In equilibrio tra budget e design
In mezzo, tra l’estetica esclusiva di massa e i recuperi artigianali, ci sono i medi editori che adottano un linguaggio visivo che unisce estetica e funzionalità. Le copertine seguono le tendenze del design grafico più attuali, come il minimalismo dinamico, che unisce la semplicità del design essenziale con elementi fluidi, asimmetrie e contrasti visivi per creare composizioni pulite ma visivamente vive e coinvolgenti, i gradienti cromatici audaci, come in “Ipnocrazia” di Jianwei Xun (Tlon), tipografia 3D e dark mode per aumentare l’impatto visivo sia in libreria sia online. Per illustrazioni e pattern, invece, si prediligono curve irregolari, linee fluide e strutture ispirate alla natura come in “Katie” di Michael McDowell (Neri Pozza) o “Godkiller” di Hannah Kaner (Mondadori). Non si disdegna l’uso dell’AI e non si hanno falsi pudori a che si capisca che si è usata l’intelligenza artificiale come in “Il potere dei luoghi” di Marco Ardizzi (Egea). In termini di legatura e materiali, si ottimizza con l’uso di copertine rigide senza sovraccoperta o brossure con alette, carte certificate FSC e finiture ecosostenibili, ma si personalizza e si nobilita anche grazie alle possibilità offerte dalla stampa digitale. Il risultato è un prodotto editoriale curato, riconoscibile e coerente con le nuove abitudini di fruizione visiva, che strizza l’occhio ai grandi, come con “Sporca estate” di Nicolò Zancan per Capricorno.

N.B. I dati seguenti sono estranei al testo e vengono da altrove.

(** C6 (amended): for a signal line with a positive-affect cue together
    with a negative, contrast or sarcasm cue, the step for mixed signals
    lowers the valence by 0.6 below what the other cues yield (so the record
    has valence -0.6 when a negative-affect cue is present and -0.1 when none
    is), raises the arousal by 0.1 over what the other cues yield, up to the
    clamp at 1, and adds the tag [mixed_or_ironic]; the valence of the record
    lies in [-1, 1] and its arousal in [0, 1].  Values are in hundredths. *)
Theorem C6_mixed_or_ironic line :
  let lower := Py.lower line in
  has_positive_cue lower = true ->
  has_negative_cue lower || has_contrast_cue lower || has_sarcasm_cue lower = true ->
  let s := seed_of_line line in
  let base := seed_of_cues line (Py.any_in urgency_cues lower)
                (has_negative_cue lower) true false (Py.any_in risk_cues lower) in
  valence s = (valence base - 60)%Z /\
  valence s = (if has_negative_cue lower then -60 else -10)%Z /\
  arousal s = Z.min 100 (arousal base + 10) /\
  In "mixed_or_ironic" (tags s) /\
  (-100 <= valence s <= 100)%Z /\ (0 <= arousal s <= 100)%Z.
Proof.
  intros lower Hpos Hmix s base. subst s base. unfold seed_of_line.
  fold lower. rewrite Hpos, Hmix. cbn [andb].
  destruct (seed_of_cues_mixed line (Py.any_in urgency_cues lower)
              (has_negative_cue lower) (Py.any_in risk_cues lower))
    as (H1 & H2 & H3 & H4).
  destruct (seed_of_cues_clamped line (Py.any_in urgency_cues lower)
              (has_negative_cue lower) true true (Py.any_in risk_cues lower))
    as (H5 & H6).
  auto 10.
Qed.

End C6.

Lemma C6_mixed_or_ironic_witness :
  Amygdala.has_positive_cue (Py.lower "Great job, it failed again") = true /\
  Amygdala.has_negative_cue (Py.lower "Great job, it failed again") = true /\
  Amygdala.valence (Amygdala.seed_of_line "Great job, it failed again") = (-60)%Z /\
  Amygdala.arousal (Amygdala.seed_of_line "Great job, it failed again") = 95%Z.
Proof.
  assert (Hp : Amygdala.has_positive_cue (Py.lower "Great job, it failed again") = true)
    by (vm_compute; reflexivity).
  assert (Hm : Amygdala.has_negative_cue (Py.lower "Great job, it failed again")
               || Amygdala.has_contrast_cue (Py.lower "Great job, it failed again")
               || Amygdala.has_sarcasm_cue (Py.lower "Great job, it failed again")
               = true) by (vm_compute; reflexivity).
  destruct (C6_mixed_or_ironic "Great job, it failed again" Hp Hm)
    as (_ & Hv & Ha & _).
  split; [exact Hp|]. split; [vm_compute; reflexivity|].
  split; [rewrite Hv; vm_compute; reflexivity|].
  rewrite Ha. vm_compute. reflexivity.
Defined.

(** ** Text: line splitting, joining and stripping *)

Section TextFacts.

Lemma str_app_cons c s t : String c s +:+ t = String c (s +:+ t).
Proof. reflexivity. Qed.

Lemma str_app_nil_r s : s +:+ "" = s.
Proof.
  induction s as [|c s IH]; [reflexivity|]. by rewrite str_app_cons, IH.
Qed.

Lemma str_app_assoc s t u : (s +:+ t) +:+ u = s +:+ t +:+ u.
Proof.
  induction s as [|c s IH]; [reflexivity|]. by rewrite !str_app_cons, IH.
Qed.

Lemma truthy_app_r s t : Py.truthy t = true -> Py.truthy (s +:+ t) = true.
Proof. destruct s; [done|reflexivity]. Qed.

Lemma not_truthy s : Py.truthy s = false -> s = "".
Proof. by destruct s. Qed.

Lemma no_linebreak_app s t :
  no_linebreak (s +:+ t) = no_linebreak s && no_linebreak t.
Proof.
  induction s as [|c s IH]; [reflexivity|].
  rewrite str_app_cons. cbn [no_linebreak]. rewrite IH. by rewrite andb_assoc.
Qed.

(** Every line [splitlines] returns is free of line boundaries. *)
Lemma splitlines_no_linebreak_le n s :
  String.length s <= n -> Forall (fun l => no_linebreak l = true) (Py.splitlines s).
Proof.
  revert s. induction n as [|n IH]; intros s Hn.
  { destruct s; [constructor|cbn in Hn; lia]. }
  destruct s as [|c s]; [constructor|]. cbn in Hn.
  cbn [Py.splitlines]. destruct (Py.islinebreak c) eqn:Hc.
  - destruct s as [|c' s']; [by repeat constructor|].
    destruct (Ascii.eqb c "013" && Ascii.eqb c' "010").
    + constructor; [done|]. apply IH. cbn in Hn. lia.
    + constructor; [done|]. apply IH. lia.
  - assert (Hs : Forall (fun l => no_linebreak l = true) (Py.splitlines s))
      by (apply IH; lia).
    destruct (Py.splitlines s) as [|l ls].
    + repeat constructor. cbn. by rewrite Hc.
    + inversion Hs; subst. constructor; [|done]. cbn. by rewrite Hc.
Qed.

Lemma splitlines_no_linebreak s :
  Forall (fun l => no_linebreak l = true) (Py.splitlines s).
Proof. by apply (splitlines_no_linebreak_le (String.length s)). Qed.

(** A line followed by LF is split off. *)
Lemma splitlines_line l rest :
  no_linebreak l = true ->
  Py.splitlines (l +:+ NL +:+ rest) = l :: Py.splitlines rest.
Proof.
  induction l as [|c l IH]; intros Hl.
  - change ("" +:+ NL +:+ rest) with (String "010" rest).
    cbn [Py.splitlines]. by destruct rest.
  - cbn in Hl. apply andb_prop in Hl as [Hc Hl].
    rewrite str_app_cons. cbn [Py.splitlines].
    apply negb_true_iff in Hc. rewrite Hc, (IH Hl). reflexivity.
Qed.

Lemma splitlines_last_line l :
  no_linebreak l = true -> Py.splitlines (l +:+ NL) = [l].
Proof.
  intros Hl. rewrite <- (str_app_nil_r (l +:+ NL)), str_app_assoc.
  by rewrite splitlines_line.
Qed.

(** Joining lines with LF, ending with LF and splitting again. *)
Lemma splitlines_join L :
  Forall (fun l => no_linebreak l = true) L -> L <> [] ->
  Py.splitlines (Py.join NL L +:+ NL) = L.
Proof.
  induction L as [|l ls IH]; intros HL Hne; [done|].
  inversion HL as [|? ? Hl Hls]; subst.
  destruct ls as [|l2 rest].
  - cbn [Py.join String.concat]. by apply splitlines_last_line.
  - change (Py.join NL (l :: l2 :: rest))
      with (l +:+ NL +:+ Py.join NL (l2 :: rest)).
    rewrite !str_app_assoc, splitlines_line by done.
    f_equal. by apply IH.
Qed.

(** [rstrip] of a concatenation. *)
Lemma rstrip_app a b :
  Py.rstrip (a +:+ b)
  = if Py.truthy (Py.rstrip b) then a +:+ Py.rstrip b else Py.rstrip a.
Proof.
  induction a as [|c a IH].
  - change ("" +:+ b) with b. destruct (Py.rstrip b); reflexivity.
  - rewrite str_app_cons. cbn [Py.rstrip]. rewrite IH.
    destruct (Py.rstrip b) as [|x y] eqn:Hb; cbn [Py.truthy]; [reflexivity|].
    rewrite str_app_cons. by destruct a.
Qed.

Lemma rstrip_prefix p l :
  String.prefix p (Py.rstrip l) = true -> String.prefix p l = true.
Proof.
  revert p. induction l as [|c l IH]; intros p; [done|].
  cbn [Py.rstrip]. destruct p as [|a p]; [done|].
  destruct (Py.rstrip l) as [|x y] eqn:Hr.
  - destruct (Py.isspace c); cbn [String.prefix]; [discriminate|].
    destruct (ascii_dec a c); [|done]. destruct p; [|discriminate].
    intros _. by destruct l.
  - cbn [String.prefix]. destruct (ascii_dec a c); [|done]. apply IH.
Qed.

Lemma rstrip_no_linebreak l :
  no_linebreak l = true -> no_linebreak (Py.rstrip l) = true.
Proof.
  induction l as [|c l IH]; [done|]. cbn. intros [Hc Hl]%andb_prop.
  specialize (IH Hl). destruct (Py.rstrip l) as [|x y].
  - destruct (Py.isspace c); [done|]. cbn. by rewrite Hc.
  - change (no_linebreak (String c (String x y)))
      with (negb (Py.islinebreak c) && no_linebreak (String x y)).
    by rewrite Hc, IH.
Qed.

Lemma rstrip_lines_cons l ls :
  rstrip_lines (l :: ls)
  = match rstrip_lines ls with
    | [] => if Py.truthy (Py.rstrip l) then [Py.rstrip l] else []
    | ls' => l :: ls'
    end.
Proof. reflexivity. Qed.

Lemma rstrip_join L :
  Py.rstrip (Py.join NL L) = Py.join NL (rstrip_lines L) /\
  (rstrip_lines L <> [] -> Py.truthy (Py.join NL (rstrip_lines L)) = true).
Proof.
  induction L as [|l ls [IH1 IH2]]; [by split|].
  rewrite rstrip_lines_cons.
  destruct ls as [|l2 rest].
  - cbn [rstrip_lines Py.join String.concat].
    destruct (Py.truthy (Py.rstrip l)) eqn:Ht; cbn [String.concat].
    + by split.
    + split; [by apply not_truthy|done].
  - change (Py.join NL (l :: l2 :: rest))
      with (l +:+ NL +:+ Py.join NL (l2 :: rest)).
    rewrite rstrip_app.
    change (NL +:+ Py.join NL (l2 :: rest))
      with (String "010" (Py.join NL (l2 :: rest))).
    cbn [Py.rstrip]. rewrite IH1.
    destruct (rstrip_lines (l2 :: rest)) as [|x xs].
    + cbn [Py.join String.concat Py.truthy].
      change (Py.isspace "010") with true. cbn [Py.truthy].
      destruct (Py.truthy (Py.rstrip l)) eqn:Ht; cbn [String.concat].
      * by split.
      * split; [by apply not_truthy|done].
    + specialize (IH2 ltac:(done)).
      change (Py.join NL (l :: x :: xs))
        with (l +:+ NL +:+ Py.join NL (x :: xs)).
      destruct (Py.join NL (x :: xs)) as [|y ys]; [done|].
      cbn [Py.truthy]. split; [reflexivity|].
      intros _. by apply truthy_app_r.
Qed.

Lemma rstrip_lines_no_linebreak L :
  Forall (fun l => no_linebreak l = true) L ->
  Forall (fun l => no_linebreak l = true) (rstrip_lines L).
Proof.
  induction 1 as [|l ls Hl Hls IH]; [constructor|].
  cbn [rstrip_lines]. destruct (rstrip_lines ls) as [|x xs].
  - destruct (Py.truthy (Py.rstrip l)); [|constructor].
    repeat constructor. by apply rstrip_no_linebreak.
  - by constructor.
Qed.

(** Stripping cannot create lines that start with a given prefix. *)
Lemma rstrip_lines_count p L :
  length (List.filter (String.prefix p) (rstrip_lines L))
  <= length (List.filter (String.prefix p) L).
Proof.
  induction L as [|l ls IH]; [done|].
  cbn [rstrip_lines]. destruct (rstrip_lines ls) as [|x xs].
  - destruct (Py.truthy (Py.rstrip l)); [|cbn; lia].
    cbn [List.filter].
    destruct (String.prefix p (Py.rstrip l)) eqn:Hp.
    + rewrite (rstrip_prefix _ _ Hp). cbn. lia.
    + cbn. destruct (String.prefix p l); cbn; lia.
  - cbn [List.filter] in *.
    destruct (String.prefix p l); cbn [length]; lia.
Qed.

End TextFacts.

(** ** Amygdala: tag log compaction *)

Section C5.
Import Actors Amygdala.

Lemma string_of_uint_no_linebreak d :
  no_linebreak (NilEmpty.string_of_uint d) = true.
Proof. induction d; cbn; by rewrite ?IHd. Qed.

Lemma nilzero_no_linebreak d : no_linebreak (NilZero.string_of_uint d) = true.
Proof. destruct d; try reflexivity; apply (string_of_uint_no_linebreak (_ d)). Qed.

Forse è vero che leggiamo meno, che la concentrazione vacilla, che il tempo ci scivola via a colpi di swipe. Ma in un mondo sempre più fluido e smaterializzato, l’oggetto-libro, concreto, curato, bello, ha un senso. Un libro che si fa toccare, collezionare, fotografare, annotare, condividere è un qualcosa che comunque resta nella nostra vita sempre, più connessa, e nella share economy, in cui tutto è servizio e non più possesso. E, in tempi disattenti, non è poco. Resterebbe da riflettere sul valore dei contenuti, ma questo viene dopo l’acquisto del libro e poi è decisamente materia più per critici letterari.